Now, when it is his will to do so, God certainly does occasionally perform extraordinary miracles of healing, for those who are in physical need. We would never deny that God is able to show mercy to people in these ways.

But the chief miracle that God wants to perform in your life - in the lives of all of you - is something different. It is the healing of your soul, through the forgiveness of sins. The deepest need of all people, whether they are weak or strong, is the need for reconciliation with God, and eternal life with God.

And God’s Spirit performs that miracle - over and over again - in the ministry of Word and Sacrament that he offers to us in the fellowship of the church.

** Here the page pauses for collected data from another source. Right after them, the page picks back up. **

(** The searchee of an entry, with what it adds to the counts. *)
Definition add_searchee (searchee : Searchee) (result : ScanResult) : ScanResult :=
  let alreadySeeding := (CheckAlreadySeeding searchee).1 in
  let n := Z.of_nat (length (sr_Files searchee)) in
  if alreadySeeding then
    MkScanResult (sc_Searchees result ++ [searchee]) (sc_TotalFiles result) (sc_TotalSize result) (sc_SkippedFiles result + n)
  else
    MkScanResult (sc_Searchees result ++ [searchee]) (sc_TotalFiles result + n)
      (foldl (λ total f, i64 (total + sf_Size f)) (sc_TotalSize result) (sr_Files searchee)) (sc_SkippedFiles result).

Definition processDirEntry (p : path) (name : string) (result : ScanResult) : ScanResult :=
  match scanSearcheeDir p name with
  | Some searchee => if bool_decide (sr_Files searchee = []) then result else add_searchee searchee result
  | None => result
  end.

Definition processFileEntry (p : path) (result : ScanResult) : ScanResult :=
  match scanSingleFile p with Some searchee => add_searchee searchee result | None => result end.

Definition processRootEntry (p : path) (name : string) (e : entry) (result : ScanResult) : ScanResult :=
  if is_dir e then processDirEntry p name result
  else if isMediaFile name then processFileEntry p result else result.

Fixpoint scan_entries (root : path) (entries : list (string * entry)) (result : ScanResult) : ScanResult * option scan_error :=
  match entries with
  | [] => (result, None)
  | (name, e) :: entries =>
    if canceled false (root ++ [name]) then (result, Some ScanCanceled)
    else if is_hidden name then scan_entries root entries result
    else scan_entries root entries (processRootEntry (root ++ [name]) name e result)
  end.

Definition empty_scan : ScanResult := MkScanResult [] 0 0 0.

Definition ScanDirectory (rootPath : string) : option ScanResult * option scan_error :=
  let root := to_path (Clean rootPath) in
  match ReadDir fs root with
  | None => (None, Some ReadFailed)
  | Some entries => let '(result, err) := scan_entries root entries empty_scan in (Some result, err)
  end.
End scanner.

(** ** Identities *)

Lemma chr_land n m : (0 ≤ n)%Z → (0 ≤ m)%Z → chr (Z.land n 255) = chr (Z.land m 255) → Z.land n 255 = Z.land m 255.
Proof.
  intros Hn Hm E. change 255%Z with (Z.ones 8) in *. rewrite !Z.land_ones in * by lia.
  apply (f_equal byte) in E. unfold byte, chr in E.
  assert (∀ z, 0 ≤ z → Z.of_N (N_of_ascii (ascii_of_N (Z.to_N (z mod 2 ^ 8)))) = z mod 2 ^ 8)%Z as Hb.
  { intros z Hz. pose proof (Z.mod_pos_bound z (2 ^ 8)). rewrite N_ascii_embedding by lia. lia. }
  by rewrite !Hb in E by done.
Qed.

Lemma big_endian_inj n m :
  (0 ≤ n < 2 ^ 64)%Z → (0 ≤ m < 2 ^ 64)%Z → big_endian n = big_endian m → n = m.
Proof.
  intros Hn Hm E. unfold big_endian in E. cbn [fmap list_fmap] in E. injection E as E7 E6 E5 E4 E3 E2 E1 E0.
  repeat match goal with H : chr (Z.land (Z.shiftr n ?k) 255) = _ |- _ =>
    apply chr_land in H; [|apply Z.shiftr_nonneg; lia..] end.
  apply Z.bits_inj'. intros i Hi.
  destruct (Z.le_gt_cases 64 i) as [Hbig|Hsmall].
  { rewrite !Z.bits_above_log2; try done; [lia| |lia|].
    - destruct (decide (m = 0)%Z) as [->|]; [cbn; lia|]. apply Z.log2_lt_pow2; [lia|]. eapply Z.lt_le_trans; [apply Hm|by apply Z.pow_le_mono_r].
    - destruct (decide (n = 0)%Z) as [->|]; [cbn; lia|]. apply Z.log2_lt_pow2; [lia|]. eapply Z.lt_le_trans; [apply Hn|by apply Z.pow_le_mono_r]. }
  assert (∀ k, (k ≤ i < k + 8)%Z → Z.land (Z.shiftr n k) 255 = Z.land (Z.shiftr m k) 255 → Z.testbit n i = Z.testbit m i) as Hbit.
  { intros k Hk Eq. apply (f_equal (λ z, Z.testbit z (i - k))) in Eq. change 255%Z with (Z.ones 8) in Eq.
    rewrite !Z.land_spec, !Z.shiftr_spec, Z.ones_spec_low, !andb_true_r in Eq by lia.
    by replace (i - k + k)%Z with i in Eq by lia. }
  assert (0 ≤ i < 8 ∨ 8 ≤ i < 16 ∨ 16 ≤ i < 24 ∨ 24 ≤ i < 32 ∨ 32 ≤ i < 40 ∨ 40 ≤ i < 48 ∨ 48 ≤ i < 56 ∨ 56 ≤ i < 64)%Z
    as [H'|[H'|[H'|[H'|[H'|[H'|[H'|H']]]]]]] by lia;
    [apply (Hbit 0%Z)|apply (Hbit 8%Z)|apply (Hbit 16%Z)|apply (Hbit 24%Z)|apply (Hbit 32%Z)|apply (Hbit 40%Z)|apply (Hbit 48%Z)|apply (Hbit 56%Z)];
    first [lia|assumption].
Qed.

Definition id_ok (f : FileID) : Prop := (0 ≤ Dev f < 2 ^ 64)%Z ∧ (0 ≤ Ino f < 2 ^ 64)%Z.

(** The bytes of an identity tell files apart. *)
Lemma FileID_Bytes_inj f g : id_ok f → id_ok g → FileID_Bytes f = FileID_Bytes g → f = g.
Proof.
  intros [Hfd Hfi] [Hgd Hgi] E. apply (f_equal to_bytes) in E. unfold FileID_Bytes in E. rewrite !to_of_bytes in E.
  unfold fillBytes in E. apply app_inj_1 in E as [Ed Ei]; [|done].
  apply big_endian_inj in Ed, Ei; [|done..]. destruct f, g; cbn in *; by subst.
Qed.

God’s Spirit performs that miracle through the message of Christ crucified for sinners, brought to us, and applied to us, in both sermon and Supper.

After the events of the Day of Pentecost, the Christians in Jerusalem “devoted themselves to the apostles’ teaching and fellowship, to the breaking of bread and the prayers.” This was not a let-down or a “low,” after the “high” of Pentecost. This was, instead, a continuation of the true power of Pentecost.

The apostles were teaching the people - expounding the Scriptures to them, and recalling the life and deeds of Jesus for them. The members of the congregation were sharing together in the breaking of bread - the sacramental bread of Christ’s body in the Eucharist.

And through these simple yet profound activities, God’s Spirit was working, vigorously and effectively, to draw the people ever closer to their Savior, and ever closer to each other.

As they continued in “the prayers” - that is, the ordered discipline of public prayer that the early Christian liturgy provided for the people - they were built up in their faith.

And all of this is available to you, too. All of it. Even after two thousand years, the true power of Pentecost is still here, alive and well, in the church of Jesus Christ.

Extraordinary and spectacular miracles come and go. But they’re not really all that important anyway, in the eternal scheme of things. The enduring miracles of Pentecost are not those - not the speaking in tongues, and not a temporary healing that may prolong a life on earth for a few years or decades.

The enduring miracles of Pentecost are the deeply refreshing, deeply moving miracles of faith and hope, heavenly peace and everlasting life, which God’s Spirit gives us in the preaching of the gospel and in the administration of the sacraments.

In Christ we are not confused and perplexed by these wonders, and we certainly don’t mock and ridicule them. These miracles, in all of their exhilarating power, remain among us today.

As God’s Word comforts us, and as God’s sacraments seal to us the pledge of his forgiveness, we know and experience, now and always, the true power of Pentecost. We close with these words from the hymnist Henry Hallam Tweedy:

O Spirit of the living God, thou light and fire divine,
Descend upon thy church once more, and make it truly thine.
Fill it with love and joy and power, with righteousness and peace;
‘Till Christ shall dwell in human hearts, and sin and sorrow cease. Amen.